■ **What to work on**: A word-for-word printout of the whole listing is needed.

=== Begin Enclosure ===

(** [new C(message, body, headers)] for a class [C] of the list. *)
Definition construct (c : ErrorClass) (msg : string) (b : val)
    (hs : option Headers) : ErrorObject Headers :=
  match c with
  | BadRequest => new_BadRequestError msg b hs
  | Authentication => new_AuthenticationError msg b hs
  | PermissionDenied => new_PermissionDeniedError msg b hs
  | NotFound => new_NotFoundError msg b hs
  | RateLimit => new_RateLimitError Headers Headers_get msg b hs
  | InternalServer => new_InternalServerError msg b hs
  end.

End Subclasses.

(** The decimal numeral of an integer: digits, with [-] in front of a
    negative one. *)
Definition decimal (n : Z) : string :=
  DecimalString.NilZero.string_of_int (Z.to_int n).

(** A text that begins with a decimal digit. *)
Definition leading_digit (s : string) : bool :=
  match s with
  | String c _ => match digit_value c with Some _ => true | None => false end
  | EmptyString => false
  end.

(** Header values that begin, after white space, with an optional sign
    and a decimal digit. *)
Definition starts_with_integer (value : string) : bool :=
  leading_digit
    match trim_start value with
    | String "-" rest => rest
    | String "+" rest => rest
    | other => other
    end.

(** A text that does not continue a numeral: empty, or beginning with a
    character that is no decimal digit. *)
Definition no_leading_digit (tail : string) : bool :=
  negb (leading_digit tail).

Fixpoint all_white_space (s : string) : bool :=
  match s with
  | EmptyString => true
  | String c rest => is_white_space c && all_white_space rest
  end.

End HttpErrors.

(* ===================================================================== *)
(** ** The error mapping sketched in HINT 5 of exercise 05                *)
(* ===================================================================== *)

(** As for the pointer parser, the exported [mapStatusToError] is a stub
    and the file's HINT 5 sketches the intended body; the sketch is a
    comment of the source and is embedded as such. *)
Module ClientHint5.

Import HttpClient HttpErrors.

Section MapStatus.

Variable Headers : Type.
Variable Headers_get : Headers -> string -> option string.

Definition mapStatusToError (st : Z) (msg : string) (b : val)
    (hs : option Headers) : ErrorObject Headers :=
  if (st =? 400)%Z then new_BadRequestError Headers msg b hs
  else if (st =? 401)%Z then new_AuthenticationError Headers msg b hs
  else if (st =? 403)%Z then new_PermissionDeniedError Headers msg b hs
  else if (st =? 404)%Z then new_NotFoundError Headers msg b hs
  else if (st =? 429)%Z then new_RateLimitError Headers Headers_get msg b hs
  else if (st >=? 500)%Z then new_InternalServerError Headers msg b hs
  else new_APIError Headers msg st b hs.

End MapStatus.

End ClientHint5.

=== End Enclosure ===

■ **Task output**:
(** [new C(message, body, headers)] for a class [C] of the list. *)
Definition construct (c : ErrorClass) (msg : string) (b : val)
    (hs : option Headers) : ErrorObject Headers :=
  match c with
  | BadRequest => new_BadRequestError msg b hs
  | Authentication => new_AuthenticationError msg b hs
  | PermissionDenied => new_PermissionDeniedError msg b hs
  | NotFound => new_NotFoundError msg b hs
  | RateLimit => new_RateLimitError Headers Headers_get msg b hs
  | InternalServer => new_InternalServerError msg b hs
  end.

End Subclasses.

(** The decimal numeral of an integer: digits, with [-] in front of a
    negative one. *)
Definition decimal (n : Z) : string :=
  DecimalString.NilZero.string_of_int (Z.to_int n).

(** A text that begins with a decimal digit. *)
Definition leading_digit (s : string) : bool :=
  match s with
  | String c _ => match digit_value c with Some _ => true | None => false end
  | EmptyString => false
  end.

(** Header values that begin, after white space, with an optional sign
    and a decimal digit. *)
Definition starts_with_integer (value : string) : bool :=
  leading_digit
    match trim_start value with
    | String "-" rest => rest
    | String "+" rest => rest
    | other => other
    end.

(** A text that does not continue a numeral: empty, or beginning with a
    character that is no decimal digit. *)
Definition no_leading_digit (tail : string) : bool :=
  negb (leading_digit tail).

Fixpoint all_white_space (s : string) : bool :=
  match s with
  | EmptyString => true
  | String c rest => is_white_space c && all_white_space rest
  end.

End HttpErrors.

(* ===================================================================== *)
(** ** The error mapping sketched in HINT 5 of exercise 05                *)
(* ===================================================================== *)

(** As for the pointer parser, the exported [mapStatusToError] is a stub
    and the file's HINT 5 sketches the intended body; the sketch is a
    comment of the source and is embedded as such. *)
Module ClientHint5.

Import HttpClient HttpErrors.

Section MapStatus.

Variable Headers : Type.
Variable Headers_get : Headers -> string -> option string.

Definition mapStatusToError (st : Z) (msg : string) (b : val)
    (hs : option Headers) : ErrorObject Headers :=
  if (st =? 400)%Z then new_BadRequestError Headers msg b hs
  else if (st =? 401)%Z then new_AuthenticationError Headers msg b hs
  else if (st =? 403)%Z then new_PermissionDeniedError Headers msg b hs
  else if (st =? 404)%Z then new_NotFoundError Headers msg b hs
  else if (st =? 429)%Z then new_RateLimitError Headers Headers_get msg b hs
  else if (st >=? 500)%Z then new_InternalServerError Headers msg b hs
  else new_APIError Headers msg st b hs.

End MapStatus.

End ClientHint5.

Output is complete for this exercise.